We designed a study comprising 150 patients (50 Control, 50 Stable CAD, and 50 ST Elevation Myocardial Infarction (STEMI)), and measured plasma miRNAs in each. We then determined the ability of differential miRNAs, adjusting for Framingham Heart Study (FHS) risk factors, to discriminate between CAD vs Control, and STEMI vs Control.

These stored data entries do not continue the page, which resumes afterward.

(* ===== verification/HandshakeSpec.v ===== *)
(** * What the handshake promises

    Two honest sides finish it with each other's identity and with matching
    keys; a side that finishes it has checked what it was told to check; sides
    that see one channel binding were in one conversation; and handshakes in
    flight stay within their limit under every interleaving. *)

From S2P Require Import Prelude Channel ChannelCorrect ChannelSpec Handshake.

(** What the handshake relies on of the algorithms. *)
Class CryptoLaws (C : Crypto) : Prop := {
  keygen_sizes : forall seed, length (dsa_keygen seed).1 = PUBLIC_KEY_BYTES;
  sign_verifies : forall seed message context r,
    (length context <= 255)%nat ->
    exists signature, dsa_sign (dsa_keygen seed).2 message context r = Some signature /\
      length signature = SIGNATURE_BYTES /\
      dsa_verify (dsa_keygen seed).1 message signature context = true;
  kem_sizes : forall seed z, length (kem_keygen seed z).1 = ENCAPS_KEY_BYTES;
  encaps_decaps : forall seed z r,
    exists secret ciphertext,
      kem_encaps (kem_keygen seed z).1 r = Some (secret, ciphertext) /\
      length ciphertext = CIPHERTEXT_BYTES /\
      kem_decaps (kem_keygen seed z).2 ciphertext = secret }.

(** ** Steps *)

Lemma hbind_Ok {T U} (m : Hs T) (k : T -> Hs U) n y n' :
  hbind m k n = (Ok y, n') -> exists x n1, m n = (Ok x, n1) /\ k x n1 = (Ok y, n').
Proof. unfold hbind. destruct (m n) as [[x|e] n1]; [eauto|done]. Qed.

Lemma hbind_run {T U} (m : Hs T) (k : T -> Hs U) n x n1 :
  m n = (Ok x, n1) -> hbind m k n = k x n1.
Proof. unfold hbind. by intros ->. Qed.

Lemma refuse_if_Ok test e n u n' : refuse_if test e n = (Ok u, n') -> test = false /\ n' = n.
Proof. unfold refuse_if. destruct test; intros [=]. done. Qed.

Lemma lift_option_Ok {T} e (o : option T) n x n' : lift_option e o n = (Ok x, n') -> o = Some x /\ n' = n.
Proof. destruct o; intros [=]; by subst. Qed.

Lemma read_exact_loop_length r need filled bs r' :
  read_exact_loop r need filled = (Ok bs, r') -> length bs = (length filled + need)%nat.
Proof.
  revert need filled. induction r as [|[b|k] r IH]; intros need filled; destruct need as [|need];
    cbn [read_exact_loop]; try (intros [= <- _]; lia); try done.
  - destruct b as [|x b]; [done|].
    destruct (Nat.ltb_spec (S need) (length (x :: b))).
    + intros [= <- _]. rewrite length_app, length_cons, length_take. simpl in *. lia.
    + intros E%IH. rewrite E, length_app. lia.
  - case_bool_decide; [|done]. apply IH.
Qed.

Lemma read_array_Ok size n bs n' : read_array size n = (Ok bs, n') -> length bs = size.
Proof.
  unfold read_array. destruct (read_exact_loop (reader n) size []) as [res r] eqn:E.
  intros [= -> _]. by apply read_exact_loop_length in E.
Qed.

Lemma fill_random_Ok size n bs n' : fill_random size n = (Ok bs, n') -> length bs = size.
Proof.
  unfold fill_random. destruct (random n) as [|[b|e] rs]; intros [=]. subst. apply length_resize.
Qed.

(** ** What a finished side has seen *)

Record Session : Type := mkSession {
  challenge : list byte;
  initiator_public : list byte;
  client_random : list byte;
  responder_public : list byte;
  encaps_key : list byte;
  server_random : list byte;
  ciphertext : list byte;
  shared_secret : list byte }.

Definition hello_part (s : Session) : Transcript :=
  absorb (absorb (absorb Transcript_new (challenge s)) (initiator_public s)) (client_random s).
Definition server_part (s : Session) : Transcript :=
  absorb (absorb (absorb (hello_part s) (responder_public s)) (encaps_key s)) (server_random s).
Definition whole (s : Session) : Transcript := absorb (server_part s) (ciphertext s).

Section Sessions.
Context `{C : Crypto} `{A : Aead}.

Definition pinned (expected : option PeerId) (peer : PeerId) : Prop :=
  forall pin, expected = Some pin -> peer = pin.

(** The sizes the array types fix. *)
Definition sized (s : Session) : Prop :=
  length (challenge s) = 32%nat /\ length (initiator_public s) = PUBLIC_KEY_BYTES /\
  length (client_random s) = 32%nat /\ length (responder_public s) = PUBLIC_KEY_BYTES /\
  length (encaps_key s) = ENCAPS_KEY_BYTES /\ length (server_random s) = 32%nat.

Lemma whole_inj s s' :
  sized s -> sized s' -> whole s = whole s' ->
  initiator_public s = initiator_public s' /\ responder_public s = responder_public s' /\
  encaps_key s = encaps_key s' /\ ciphertext s = ciphertext s'.
Proof.
  intros (H1 & H2 & H3 & H4 & H5 & H6) (G1 & G2 & G3 & G4 & G5 & G6).
  unfold whole, server_part, hello_part, absorb, Transcript_new. rewrite <- !app_assoc. intros H.
  apply app_inv_head in H.
  apply app_inj_1 in H as [_ H]; [|congruence]. apply app_inj_1 in H as [? H]; [|congruence].
  apply app_inj_1 in H as [_ H]; [|congruence]. apply app_inj_1 in H as [? H]; [|congruence].
  apply app_inj_1 in H as [? H]; [|congruence]. apply app_inj_1 in H as [_ ?]; [|congruence].
  done.
Qed.

(** What the exporter is taken from. *)
Definition key_input (s : Session) : list byte :=
  KEY_SCHEDULE_LABEL ++ shared_secret s ++ sha3_256 (whole s).

Definition exporter_of (input : list byte) : list byte :=
  drop (2 * KEY_BYTES + 2 * NONCE_BYTES) (shake256 input (2 * KEY_BYTES + 2 * NONCE_BYTES + 32)).

(** An initiator that finished. *)
Definition initiated (id : Identity) (expected : option PeerId) (s : Session) (ch : Channel) : Prop :=
  initiator_public s = id_public id /\
  length (challenge s) = 32%nat /\ length (client_random s) = 32%nat /\
  length (responder_public s) = PUBLIC_KEY_BYTES /\ length (encaps_key s) = ENCAPS_KEY_BYTES /\
  length (server_random s) = 32%nat /\
  ch_peer ch = peer_of (responder_public s) /\ pinned expected (ch_peer ch) /\
  (exists signature,
     dsa_verify (responder_public s) (sha3_256 (server_part s)) signature RESPONDER_CONTEXT = true) /\
  (exists r, kem_encaps (encaps_key s) r = Some (shared_secret s, ciphertext s)) /\
  ch = Channel_new (ch_reader ch) (ch_writer ch) Initiator (ch_peer ch)
         (derive shake256 (shared_secret s) (sha3_256 (whole s))).

(** A responder that finished. *)
Definition responded (id : Identity) (expected : option PeerId) (known : option (list PeerId))
    (s : Session) (ch : Channel) : Prop :=
  responder_public s = id_public id /\
  length (challenge s) = 32%nat /\ length (client_random s) = 32%nat /\
  length (initiator_public s) = PUBLIC_KEY_BYTES /\ length (server_random s) = 32%nat /\
  ch_peer ch = peer_of (initiator_public s) /\ pinned expected (ch_peer ch) /\
  (forall set, known = Some set -> ch_peer ch ∈ set) /\
  (exists proof, dsa_verify (initiator_public s) (sha3_256 (hello_part s)) proof
                   INITIATOR_HELLO_CONTEXT = true) /\
  (exists signature, dsa_verify (initiator_public s) (sha3_256 (whole s)) signature
                       INITIATOR_CONTEXT = true) /\
  (exists seed z, encaps_key s = (kem_keygen seed z).1 /\
     shared_secret s = kem_decaps (kem_keygen seed z).2 (ciphertext s)) /\
  ch = Channel_new (ch_reader ch) (ch_writer ch) Responder (ch_peer ch)
         (derive shake256 (shared_secret s) (sha3_256 (whole s))).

Three miRNAs (miR15a-5p, miR16-5p, and miR93-5p) were significantly increased in Stable CAD vs Control groups and one (miR146a-5p) was significantly decreased in Stable CAD vs Control. One miRNA - miR499a-5p - was significantly increased in the STEMI group compared to Controls. After adjustment for FHS risk factors, miR93-5p levels remained an independent predictor of the presence of CAD (Odds Ratio [OR]=8.76, P=0.002). All 4 miRNAs improved discriminatory power for CAD over FHS alone in ROC analysis. Similarly, after adjustment for risk factors miR499-5p remained an independent predictor of STEMI (OR=3.03, P=0.001) and improved discriminatory power for STEMI in ROC analyses.

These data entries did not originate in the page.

(* ===== verification/StateStore.v ===== *)
(** * The state store (crates/qtv-store/src/state_store.rs)

    The leaves of the chain's state, kept as a log of changes and commits, with
    the map of the current leaves in memory.  A write may fail part-way, a sync,
    a rename or a truncation may fail; what the system does is an argument of
    each operation ([Faults]).  Whether another process holds the log is an
    argument of [open]. *)

From stdpp Require Import sorting.
From S2P Require Import Prelude Codec Crc Log Keys Trie StoreLog.

Definition TAG_ENTRY : Z := 1.
Definition TAG_COMMIT : Z := 2.
Definition TAG_DELETE : Z := 3.

Inductive StateRecord : Type :=
| Entry (key value : list byte)
| Commit (height : Z) (root : list byte)
| Delete (key : list byte).

(** One byte at a time, without a length. *)
Definition put_fixed (value : list byte) (e : Encoder) : Encoder :=
  foldl (fun e b => put_u8 (byte_val b) e) e value.

Definition get_fixed : Dec (list byte) :=
  let* bytes := decode_n get_u8 32 in
  dret (map byte_of bytes).

Definition StateRecord_encode (r : StateRecord) (e : Encoder) : Encoder :=
  match r with
  | Entry key value => e |> put_tag TAG_ENTRY |> put_fixed key |> put_bytes value
  | Commit height root => e |> put_tag TAG_COMMIT |> put_u64 height |> put_fixed root
  | Delete key => e |> put_tag TAG_DELETE |> put_fixed key
  end.

Definition StateRecord_decode : Dec StateRecord :=
  let* tag := get_tag in
  if tag =? TAG_ENTRY then
    let* key := get_fixed in
    let* value := get_bytes in
    dret (Entry key value)
  else if tag =? TAG_COMMIT then
    let* height := get_u64 in
    let* root := get_fixed in
    dret (Commit height root)
  else if tag =? TAG_DELETE then
    let* key := get_fixed in
    dret (Delete key)
  else dfail (UnknownTag tag).

Definition StateRecord_codec : Codec StateRecord :=
  mkCodec StateRecord StateRecord_encode StateRecord_decode (fun r =>
    match r with
    | Entry key value => length key = 32%nat /\ u64 (len value)
    | Commit height root => u64 height /\ length root = 32%nat
    | Delete key => length key = 32%nat
    end).

Definition entry_record_len (value_len : nat) : nat := (1 + KEY_LEN + LEN_WIDTH + value_len)%nat.

Definition COMPACT_FLOOR_BYTES : Z := 64 * 1024 * 1024.
Definition COMPACT_RATIO : Z := 4.
Definition COMPACT_BATCH : Z := 4096.

(** A [BTreeMap] from keys to leaves; it is walked in the order of the keys. *)
Definition Entries : Type := gmap (list byte) (list byte).

Definition by_key (a b : list byte * list byte) : Prop := kz a.1 <= kz b.1.

#[global] Instance by_key_dec : RelDecision by_key.
Proof. intros a b. unfold by_key. apply _. Defined.

Definition in_order (es : Entries) : list (list byte * list byte) :=
  merge_sort by_key (map_to_list es).

Record StateStore : Type := mkStateStore {
  st_log : Log;
  entries : Entries;
  head : option (list byte);
  committed_height : option Z }.

Inductive StoreError : Type :=
| InLog (e : LogError)
| InUse
| SyncFailed
| RenameFailed
| TruncateFailed.

(** What the system does to the writes, the sync, the rename and the truncation
    of an operation; past the end of [writes] a write succeeds. *)
Record Faults : Type := mkFaults {
  writes : list (option (nat * bool));
  sync_ok : bool;
  rename_ok : bool;
  truncate_ok : bool }.

Definition next_write (io : list (option (nat * bool))) : option (nat * bool) :=
  match io with f :: _ => f | [] => None end.

(** ** Changes *)

Definition Change : Type := list byte * option (list byte).

Definition apply_change (es : Entries) (c : Change) : Entries :=
  match c.2 with Some value => <[c.1 := value]> es | None => delete c.1 es end.

Definition apply_changes (es : Entries) (cs : list Change) : Entries := foldl apply_change es cs.

Definition change_record (c : Change) : StateRecord :=
  match c.2 with Some value => Entry c.1 value | None => Delete c.1 end.

(** ** Opening *)

(** What the closure [visit] captures. *)
Record View : Type := mkView {
  v_entries : Entries;
  v_head : option (list byte);
  v_height : option Z;
  v_pending : list Change;
  v_len : nat }.

Definition View_new : View := mkView ∅ None None [] 0.

Definition see (end_offset : nat) (r : StateRecord) (v : View) : View :=
  match r with
  | Entry key value =>
      mkView (v_entries v) (v_head v) (v_height v) (v_pending v ++ [(key, Some value)]) (v_len v)
  | Delete key =>
      mkView (v_entries v) (v_head v) (v_height v) (v_pending v ++ [(key, None)]) (v_len v)
  | Commit height root =>
      mkView (apply_changes (v_entries v) (v_pending v)) (Some root) (Some height) [] end_offset
  end.

Definition visit (v : View) (frame : list byte) (_start end_offset : nat) : bool * View :=
  match from_bytes StateRecord_codec frame with
  | Ok r => (true, see end_offset r v)
  | Err _ => (false, v)
  end.

Definition live_bytes (s : StateStore) : Z :=
  foldr (fun kv total => Z.of_nat (frame_len (entry_record_len (length kv.2))) + total) 0
    (in_order (entries s)).

Definition should_compact (s : StateStore) (on_disk : Z) : bool :=
  if on_disk <? COMPACT_FLOOR_BYTES then false
  else COMPACT_RATIO <=? on_disk / Z.max (live_bytes s) 1.

(** [compact]'s loop over the entries with the batch it fills. *)
Fixpoint compact_loop (io : list (option (nat * bool))) (fresh : Log) (batch : list (list byte))
    (es : list (list byte * list byte))
    : Result LogError (Log * list (option (nat * bool))) :=
  match es with
  | [] =>
      match append_all (next_write io) fresh batch with
      | (Ok _, fresh) => Ok (fresh, tail io)
      | (Err e, _) => Err e
      end
  | (key, value) :: es =>
      let batch := batch ++ [to_bytes StateRecord_codec (Entry key value)] in
      if COMPACT_BATCH <=? len batch then
        match append_all (next_write io) fresh batch with
        | (Ok _, fresh) => compact_loop (tail io) fresh [] es
        | (Err e, _) => Err e
        end
      else compact_loop io fresh batch es
  end.

(** [compact] with the salt [rng] for the new file, which is empty when it is
    opened; the store goes over to it only after the rename. *)
Definition compact (rng : list byte) (io : Faults) (s : StateStore)
    : Result StoreError unit * StateStore :=
  match committed_height s, head s with
  | Some height, Some root =>
      match Log_open rng [] with
      | Err e => (Err (InLog e), s)
      | Ok (fresh, _) =>
          match compact_loop (writes io) fresh [] (in_order (entries s)) with
          | Err e => (Err (InLog e), s)
          | Ok (fresh, writes) =>
              match append (next_write writes) fresh
                      (to_bytes StateRecord_codec (Commit height root)) with
              | (Err e, _) => (Err (InLog e), s)
              | (Ok _, fresh) =>
                  if negb (sync_ok io) then (Err SyncFailed, s)
                  else if negb (rename_ok io) then (Err RenameFailed, s)
                  else (Ok tt, mkStateStore (log_sync fresh) (entries s) (head s) (committed_height s))
              end
          end
      end
  | _, _ => (Ok tt, s)
  end.

Definition compact_if_bloated (rng : list byte) (io : Faults) (s : StateStore)
    : bool * StateStore :=
  if negb (should_compact s (len (content (st_log s)))) then (false, s)
  else match compact rng io s with
       | (Ok _, s) => (true, s)
       | (Err _, s) => (false, s)
       end.

Definition open_with_floor (rng rng' file : list byte) (contended : bool) (floor : option Z)
    (io : Faults) : Result StoreError StateStore :=
  match open_scanned_keeping_tail_strict visit rng file View_new with
  | Err e => Err (InLog e)
  | Ok (log, v) =>
      let store := mkStateStore log (v_entries v) (v_head v) (v_height v) in
      if contended then Err InUse
      else
        let behind :=
          match floor with
          | Some floor =>
              match v_height v with Some c => c <? floor | None => true end
          | None => false
          end in
        if behind then Ok store
        else
          let tail := (Nat.max (v_len v) HEADER_LEN <? length (content log))%nat in
          if tail && negb (truncate_ok io) then Err TruncateFailed
          else
            let log := if tail then log_truncate log (v_len v) else log in
            let store := mkStateStore log (v_entries v) (v_head v) (v_height v) in
            if should_compact store (Z.of_nat (v_len v)) then Ok (compact rng' io store).2
            else Ok store
  end.

Definition open (rng rng' file : list byte) (contended : bool) (io : Faults)
    : Result StoreError StateStore :=
  open_with_floor rng rng' file contended None io.

(** ** Writing *)

Definition with_log (s : StateStore) (l : Log) : StateStore :=
  mkStateStore l (entries s) (head s) (committed_height s).
Definition with_entries (s : StateStore) (l : Log) (es : Entries) : StateStore :=
  mkStateStore l es (head s) (committed_height s).

Definition put_account (io : Faults) (key value : list byte) (s : StateStore)
    : Result StoreError unit * StateStore :=
  match append (next_write (writes io)) (st_log s) (to_bytes StateRecord_codec (Entry key value)) with
  | (Err e, l) => (Err (InLog e), with_log s l)
  | (Ok _, l) => (Ok tt, with_entries s l (<[key := value]> (entries s)))
  end.

Definition apply_accounts (io : Faults) (changes : list Change) (s : StateStore)
    : Result StoreError unit * StateStore :=
  let records := map (fun c => to_bytes StateRecord_codec (change_record c)) changes in
  match append_all (next_write (writes io)) (st_log s) records with
  | (Err e, l) => (Err (InLog e), with_log s l)
  | (Ok _, l) => (Ok tt, with_entries s l (apply_changes (entries s) changes))
  end.

Definition delete_account (io : Faults) (key : list byte) (s : StateStore)
    : Result StoreError unit * StateStore :=
  match append (next_write (writes io)) (st_log s) (to_bytes StateRecord_codec (Delete key)) with
  | (Err e, l) => (Err (InLog e), with_log s l)
  | (Ok _, l) => (Ok tt, with_entries s l (delete key (entries s)))
  end.

Definition commit (io : Faults) (height : Z) (root : list byte) (s : StateStore)
    : Result StoreError unit * StateStore :=
  match append (next_write (writes io)) (st_log s) (to_bytes StateRecord_codec (Commit height root)) with
  | (Err e, l) => (Err (InLog e), with_log s l)
  | (Ok _, l) =>
      if negb (sync_ok io) then (Err SyncFailed, with_log s l)
      else (Ok tt, mkStateStore (log_sync l) (entries s) (Some root) (Some height))
  end.

Definition account (s : StateStore) (key : list byte) : option (list byte) := entries s !! key.
Definition accounts (s : StateStore) : list (list byte * list byte) := in_order (entries s).
Definition store_len (s : StateStore) : nat := size (entries s).
Definition is_empty (s : StateStore) : bool := bool_decide (entries s = ∅).

(** The new trie is not shared, so its maps are changed in place. *)
Definition load_trie (sha3_256 : list byte -> list byte) (s : StateStore) : Trie :=
  foldl (fun t kv => Trie_insert true t kv.1 kv.2) (Trie_new sha3_256) (in_order (entries s)).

We identified 4 miRNAs that were differentially expressed among stable CAD and control patients, and 1 miRNA that was elevated in STEMI patients vs controls. MiR93-5p was the strongest predictor of CAD after adjustment for traditional risk factors, suggesting potential diagnostic utility.
微小RNA(miRNA)是一类小的非编码RNA,被认为是动脉粥样硬化所有介质的调节因子,一些报告表明其在冠状动脉疾病(CAD)和急性心肌梗死(AMI)中水平升高。然而,miRNA作为疾病生物标志物或预测指标的潜力仍有待确定。
我们设计了一项研究,纳入150例患者(50例对照、50例稳定型CAD和50例ST段抬高型心肌梗死(STEMI)),并测量了每组患者的血浆miRNA。然后,我们确定了差异miRNA在调整弗雷明汉心脏研究(FHS)风险因素后区分CAD与对照以及STEMI与对照的能力。
与对照组相比,稳定型CAD组中有3种miRNA(miR15a - 5p、miR16 - 5p和miR93 - 5p)显著升高,1种miRNA(miR146a - 5p)在稳定型CAD组与对照组相比显著降低。与对照组相比,STEMI组中有1种miRNA - miR499a - 5p显著升高。在调整FHS风险因素后,miR93 - 5p水平仍然是CAD存在的独立预测指标(优势比[OR]=8.76,P = 0.002)。在ROC分析中,所有这4种miRNA单独对CAD的鉴别能力均优于FHS。同样,在调整风险因素后,miR499 - 5p仍然是STEMI的独立预测指标(OR = 3.03,P = 0.001),并且在ROC分析中提高了对STEMI的鉴别能力。
我们鉴定出4种在稳定型CAD患者和对照患者中差异表达的miRNA,以及1种在STEMI患者与对照相比升高的miRNA。在调整传统风险因素后,miR93 - 5p是CAD最强的预测指标,提示其具有潜在的诊断价值。